+++ RECORDED INFORMATION
(** * FrameStorage: a localStorage channel between a page and a frame

    A shallow embedding of frame-storage.js and of the properties its
    description states about it.

    The client half ([FS.FrameStorage], the handle it returns, and
    [FS.handleMessageEvent]) runs in the embedding page; the server half
    ([Server.initChannel]) runs inside the frame and answers from
    [localStorage].

    What belongs to the platform and not to the library is modelled as
    follows.
    - A JavaScript value is one of the primitive values [undefined],
      [null], a boolean, a number or a string ([Js.jsval]): the types an
      envelope is meant to carry are [null], strings and numbers. A number
      is [NaN], an infinity or a decimal, printed as [Number::toString]
      prints it. Objects are not modelled.
    - What a caller gives as [cb] is absent or falsy, a function, or
      another truthy value ([Dom.handler]). A function of the client is
      known by its identity; a call of it is recorded in the trace
      ([CallHandler]) and returns or throws as the page's [client] says,
      which may depend on everything that happened before. What the
      function does besides is client code; a call of the handle it makes
      is an input of the page like any other, as if made once the
      listener is left.
    - The text carried by a message event is represented by what
      [JSON.parse] makes of it ([Wire.wire]): a text it rejects, the text
      [null], or any other JSON value seen through the five properties the
      library reads.  [JSON.stringify] of an envelope writes what reads
      back as [Wire.read_back] of it.
    - [postMessage] is recorded in the trace and returns. Whether the
      message reaches the window it is posted to is the browser's
      decision, taken on [targetOrigin] ([System.delivers]).
    - [Math.random] is an oracle: the n-th draw is given as the hexadecimal
      digits that [toString(16)] prints for it.
    - The frame is inserted by the branch of [insertIframe] for browsers
      without [document.attachEvent]. *)

From Stdlib Require Import ZArith NArith Ascii.
From stdpp Require Import base option list strings gmap pretty.

#[local] Open Scope string_scope.
#[local] Open Scope list_scope.

(** ** JavaScript values *)

Module Js.

(** A number: [NaN], an infinity, or a finite number.  A finite number is
    given as the decimal [digits * 10 ^ exponent] with its sign, zero being
    the decimal with the digits [0]; every double is denoted by the digits
    and the exponent that [Number::toString] finds for it, the shortest
    decimal that reads back as that double.  The decimals that no double
    is printed as are carried along: what is shown of every decimal holds
    of every number. *)
Inductive number : Type :=
| NaN
| Infinity (negative : bool)
| Decimal (negative : bool) (digits : N) (exponent : Z).

#[global] Instance number_eq_dec : EqDecision number.
Proof. solve_decision. Defined.

(** The values of the types an envelope is meant to carry, [null], strings
    and numbers, with the other primitive values; objects are not among
    them. *)
Inductive jsval : Type :=
| VUndef
| VNull
| VBool (b : bool)
| VNum (n : number)
| VStr (s : string).

#[global] Instance jsval_eq_dec : EqDecision jsval.
Proof. solve_decision. Defined.

(** The number a natural number is. *)
Definition of_nat (n : nat) : number := Decimal false (N.of_nat n) 0.

(** The digits of a decimal without the zeros at their end, given last
    digit first, and how many zeros there were. *)
Fixpoint significant (reversed : list ascii) : list ascii * nat :=
  match reversed with
  | "0"%char :: rest => let '(s, zeros) := significant rest in (s, S zeros)
  | _ => (reverse reversed, 0)
  end.

(** [Number::toString(x)] in radix 10: with [k] significant digits [s] and
    [x = s * 10 ^ (n - k)], the digits in full when [k <= n <= 21], with a
    point inside when [0 < n <= 21], after [0.] and zeros when
    [-6 < n <= 0], and else with an exponent. *)
Definition Number_toString (x : number) : string :=
  match x with
  | NaN => "NaN"
  | Infinity negative => if negative then "-Infinity" else "Infinity"
  | Decimal negative digits exponent =>
      if (digits =? 0)%N then "0" else
      let '(s, zeros) :=
        significant (reverse (String.list_ascii_of_string (pretty digits))) in
      let k := Z.of_nat (List.length s) in
      let n := (k + Z.of_nat zeros + exponent)%Z in
      let text :=
        if ((k <=? n) && (n <=? 21))%Z then
          s ++ replicate (Z.to_nat (n - k)) "0"%char
        else if ((0 <? n) && (n <=? 21))%Z then
          take (Z.to_nat n) s ++ "."%char :: drop (Z.to_nat n) s
        else if ((-6 <? n) && (n <=? 0))%Z then
          "0"%char :: "."%char :: replicate (Z.to_nat (- n)) "0"%char ++ s
        else
          match s with
          | [] => []
          | first :: rest =>
              first :: match rest with [] => [] | _ => "."%char :: rest end
          end
          ++ "e"%char :: (if (0 <=? n - 1)%Z then "+"%char else "-"%char)
          :: String.list_ascii_of_string (pretty (Z.abs_N (n - 1)))
      in
      String.string_of_list_ascii
        ((if negative then ["-"%char] else []) ++ text)
  end.

(** [ToString], which is also [ToPropertyKey] on these values. *)
Definition ToString (v : jsval) : string :=
  match v with
  | VUndef => "undefined"
  | VNull => "null"
  | VBool true => "true"
  | VBool false => "false"
  | VNum n => Number_toString n
  | VStr s => s
  end.

(** [x === y] on numbers: [NaN] equals nothing, the two zeros are equal,
    and two decimals are equal when they denote the same number. *)
Definition Number_equal (x y : number) : bool :=
  match x, y with
  | Infinity a, Infinity b => bool_decide (a = b)
  | Decimal a d e, Decimal b d' e' =>
      let low := Z.min e e' in
      let scaled := (Z.of_N d * 10 ^ (e - low))%Z in
      let scaled' := (Z.of_N d' * 10 ^ (e' - low))%Z in
      (scaled =? scaled')%Z && ((scaled =? 0)%Z || bool_decide (a = b))
  | _, _ => false
  end.

(** [a === b]. *)
Definition strict_eq (a b : jsval) : bool :=
  match a, b with
  | VNum x, VNum y => Number_equal x y
  | _, _ => bool_decide (a = b)
  end.

(** What reading back the JSON text of a value gives, the value being a
    property of an object: [JSON.stringify] writes [null] for [NaN] and the
    infinities and [0] for the negative zero, and leaves out a property
    that is [undefined], which reads back as [undefined]. *)
Definition jsonify (v : jsval) : jsval :=
  match v with
  | VNum NaN | VNum (Infinity _) => VNull
  | VNum (Decimal negative digits exponent) =>
      VNum (Decimal (negative && negb (digits =? 0)%N) digits exponent)
  | _ => v
  end.

(** A thrown value, with the [message] property a [catch] reads. *)
Record exn : Type := Exn { exn_name : string; exn_message : jsval }.

#[global] Instance exn_eq_dec : EqDecision exn.
Proof. solve_decision. Defined.

Definition SyntaxError : exn := Exn "SyntaxError" (VStr "Unexpected token").
Definition TypeError (what : string) : exn := Exn "TypeError" (VStr what).
Definition NotFoundError : exn :=
  Exn "NotFoundError"
      (VStr "The node to be removed is not a child of this node.").

(** The own property names of [Object.prototype], which every lookup in a
    plain object falls back to. *)
Definition Object_prototype_names : list string :=
  [ "constructor"; "__defineGetter__"; "__defineSetter__"; "hasOwnProperty";
    "__lookupGetter__"; "__lookupSetter__"; "isPrototypeOf";
    "propertyIsEnumerable"; "toString"; "valueOf"; "__proto__";
    "toLocaleString" ].

Definition inherited (name : string) : bool :=
  bool_decide (name ∈ Object_prototype_names).

(** Calling the inherited member as a plain function, [this] being
    [undefined], with primitive arguments: [Object], [toString] and
    [isPrototypeOf] return, the others raise a [TypeError] ([__proto__] is
    an object, not a function), whose message is the engine's. *)
Definition inherited_call_returns (name : string) : bool :=
  bool_decide (name ∈ ["constructor"; "toString"; "isPrototypeOf"]).

(** *** State and exceptions *)

Inductive completion (A : Type) : Type :=
| Normal (a : A)
| Throw (e : exn).
Arguments Normal {A} a.
Arguments Throw {A} e.

Definition js (S A : Type) : Type := S → completion A * S.

Definition ret {S A} (a : A) : js S A := λ s, (Normal a, s).

Definition bind {S A B} (c : js S A) (k : A → js S B) : js S B :=
  λ s, match c s with
       | (Normal a, s') => k a s'
       | (Throw e, s') => (Throw e, s')
       end.

Definition throw {S A} (e : exn) : js S A := λ s, (Throw e, s).

Definition try_catch {S A} (c : js S A) (h : exn → js S A) : js S A :=
  λ s, match c s with
       | (Normal a, s') => (Normal a, s')
       | (Throw e, s') => h e s'
       end.

Definition get {S} : js S S := λ s, (Normal s, s).
Definition modify {S} (f : S → S) : js S unit := λ s, (Normal tt, f s).

(** The state a computation leaves, whether it returned or threw. *)
Definition exec {S A} (c : js S A) (s : S) : S := snd (c s).

End Js.
Export Js.

Notation "'let!' x ':=' c 'in' k" := (Js.bind c (λ x, k))
  (at level 10, x name, c at level 100, k at level 200).
Notation "c ';;;' k" := (Js.bind c (λ _, k))
  (at level 100, k at level 200, right associativity).

(** ** Envelopes and the wire *)

Module Msg.

(** The five properties of an envelope; [VUndef] is an absent property. *)
Record t : Type := mk {
  action : jsval;
  ref : jsval;
  key : jsval;
  value : jsval;
  message : jsval
}.

#[global] Instance eq_dec : EqDecision t.
Proof. solve_decision. Defined.

End Msg.

Module Wire.

Inductive wire : Type :=
| Garbage (text : string)      (* [JSON.parse] raises a SyntaxError *)
| JsonNull                     (* the text [null] *)
| Json (m : Msg.t).            (* any other JSON value *)

#[global] Instance wire_eq_dec : EqDecision wire.
Proof. solve_decision. Defined.

(** The envelope that is read back from the text of [m]. *)
Definition read_back (m : Msg.t) : Msg.t :=
  Msg.mk (jsonify (Msg.action m)) (jsonify (Msg.ref m)) (jsonify (Msg.key m))
         (jsonify (Msg.value m)) (jsonify (Msg.message m)).

Definition JSON_stringify (m : Msg.t) : wire := Json (read_back m).
(** * StreamHub: playlist ingestion, local store and paginated queries

    A shallow embedding of the data pipeline of the StreamHub IPTV client
    (lib/m3uParser.ts, lib/db.ts, hooks/useChannelsFromDB.ts,
    store/useStore.ts, components/ImportModal.tsx and the stream proxy
    route), with the properties its specification states about it.

    Conventions of the embedding.
    - A JavaScript string is a Rocq [string], read as the UTF-8 bytes of
      the text.  Substring search, splitting, prefix tests and the
      character classes used by the source ([\d], [a-z0-9], quote, comma,
      hyphen) are byte-exact under this reading.  [toLowerCase] is modelled
      for ASCII and for the Latin-1 letters (which covers the Portuguese
      keywords of the source); [trim] and [\s] know the ASCII white space.
    - A JavaScript number is [Int z] or [NaN]; fractions do not occur in
      the modelled code.
    - An optional field ([x?: T]) is an [option]; [undefined] is [None].
    - Code that can throw lives in the [Exc] monad. *)

From Stdlib Require Import ZArith Ascii String List Lia Bool.
From stdpp Require Import base option list gmap strings sorting pretty.

#[local] Set Warnings "-register-all,-abstract-large-number,-clear-no-such-hyp".

Local Open Scope string_scope.
Local Open Scope Z_scope.

(** ** Characters and strings as JavaScript uses them *)

Module Js.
++++++
▶ ABOUT THIS EXERCISE
What is needed is an exact copy of the lines above, from the one containing "take (Z.to_nat n)" through the one containing "VBool true =>", with nothing added.

▶ SOLUTION
          take (Z.to_nat n) s ++ "."%char :: drop (Z.to_nat n) s
        else if ((-6 <? n) && (n <=? 0))%Z then
          "0"%char :: "."%char :: replicate (Z.to_nat (- n)) "0"%char ++ s
        else
          match s with
          | [] => []
          | first :: rest =>
              first :: match rest with [] => [] | _ => "."%char :: rest end
          end
          ++ "e"%char :: (if (0 <=? n - 1)%Z then "+"%char else "-"%char)
          :: String.list_ascii_of_string (pretty (Z.abs_N (n - 1)))
      in
      String.string_of_list_ascii
        ((if negative then ["-"%char] else []) ++ text)
  end.

(** [ToString], which is also [ToPropertyKey] on these values. *)
Definition ToString (v : jsval) : string :=
  match v with
  | VUndef => "undefined"
  | VNull => "null"
  | VBool true => "true"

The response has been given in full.